Bestes Beispiel ist hierfür der Genfer Automobilsalon, der alljährlich Anfang März das europäische Automobiljahr eröffnet. Diese Messe findet medial längst in den drei Wochen statt, bevor sich die erste Messetür geöffnet hat. In inhaltlicher Scheibchenleere werden gekonnt die großen und noch so kleinen Nachrichten gestreut; wirkliche Neuheiten gibt es auf der Messe selbst dann kaum noch zu sehen. Da macht der 88. Genfer Automobilsalon, der aktuell im Messezentrum Palexpo stattfindet, keine Ausnahme. Zwar verkaufen gerade Kleinhersteller, Tuner und Premiumhersteller auf dem exklusiven Autosalon am Lac Leman an finanzkräftige Kunden aus dem In- und Ausland tatsächlich vom überschaubar dimensionierten Messestand das ein oder andere hochpreisige Fahrzeug. Doch real geht es darum, dass die Journalisten über die Neuheiten berichten, Interviews führen und medial den Weg ins automobile morgen aufzeigen.
Immer mehr Hersteller fehlen
Doch nachdem in den späten 90er und 2000er Jahren die Kosten explodierten, sieht es für die Messen düsterer denn je aus. Das finanzielle Engagement eines Premiumautoherstellers, um auf der alle zwei Jahre stattfindenden IAA in Frankfurt zu glänzen, rotiert deutlich im zweistelligen Millionenbereich. Wer sich zum Beispiel die wochenlang aufwendigst von Daimler umgebaute Frankfurter Festhalle als Automobiltempel der Neuzeit anschaut oder die einst von Audi auf dem Messevorplatz Agora aufgebaute Kunststoffhalle besuchte, der liegt schnell bei einem Invest von über 50 Millionen Euro. Selbst ein überschaubar inszenierter Messeauftritt eines mittelgroßen europäischen Autoherstellers kostet zwei bis fünf Millionen Euro - Geld, das sich nur schwer wieder hereinholen lässt und vielen Entscheidern ist es längst zu wenig greifbar, was der einzelne Messeauftritt für Produkte, Markenimage und Innovationsgrad wirklich an Rückfluss bringt.

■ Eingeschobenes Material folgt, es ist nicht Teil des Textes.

(* ===== verification/_CoqProject ===== *)
-Q . S2P
Prelude.v
Types.v
Config.v
Json.v
Envelope.v
Disk.v
Wal.v
ProtoWire.v
WalSpec.v
JsonFacts.v
SnapshotStore.v
Node.v
Roles.v
Election.v
Apply.v
Replication.v
Client.v
Startup.v
NodeFacts.v
ReplicationFacts.v
StateMachine.v
EnvelopeFacts.v
ApplyFacts.v
Scenarios.v
ApplySpec.v
RunLoop.v
RunFacts.v
RunSpec.v
ElectionFacts.v
ReplicationSpec.v
Cluster.v
Schedule.v
ElectionSafety.v
JsonArray.v
GoFloat.v
GoStrings.v
Http.v
Api.v
ApiSpec.v
Gateway.v
GatewaySpec.v
Service.v
SoloServer.v
EndToEnd.v
Metrics.v
MetricsSpec.v
GrpcServer.v
Transport.v
TransportSpec.v
Commands.v
CommandsSpec.v
TransferSpec.v
RaftProtocol.v
Agreement.v
Answers.v
FullLog.v
LogSteps.v
Simulation.v
SimSteps.v
SimAccept.v
SimRun.v
StateMachineSafety.v
SnapshotGap.v
ClientWrites.v
Reads.v
CrashGap.v
Durable.v
Recovery.v
Bench.v
BenchSpec.v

Kein Wunder, dass auf der vergangenen Internationalen Automobilausstellung (IAA 2017) im vergangenen Herbst fast ein Dutzend namhafter Autohersteller fehlte und diese gar keinen Messestand hatten. Auch in Genf fehlten Marken die Opel, Chevrolet, Infiniti oder Cadillac. Nachdem der Ford-Konzern die wenig premiumfreundliche Automesse des Pariser Salons 2016 schwänzte und dafür nicht abgestraft wurde, werden auch in diesem Herbst einige Firmen an der Seine fehlen. Auch Volkswagen plant, der umstrittenen Messe fernzubleiben oder allenfalls die nationale Vertriebsorganisation mit kleinen Besteck auftreten zu lassen. Wirklich negativ hat sich bisher kein Fernbleiben von einer Messe bemerkbar gemacht.
Der Bann, sich die Messen zu sparen oder auf einzelne Messeauftritte zu setzen, scheint gebrochen. Ford fehlte in Paris 2016, Hersteller wie Peugeot, Mitsubishi, Fiat oder Nissan schwänzten die IAA 2017 und Mercedes wird der Detroit Motorshow 2019 fernbleiben, obschon der hauseigene Auftritt in diesem Jahr mit Dieter Zetsche, Arnold Schwarzenegger und einer allgegenwärtigen Mercedes G-Klasse ein großer war. Einst wurden auf der NAIAS in Detroit Rinderherden durch die Straßen getrieben, um eine Show zu liefern, weltbekannte Musiker trällerten ins Mikrofon oder es gab Giganto-Auftritte in der benachbarten Joe-Louis-Arena. Volvo bespielt wie Nissan pro Kontinent nur noch einen Event. Das war\'s.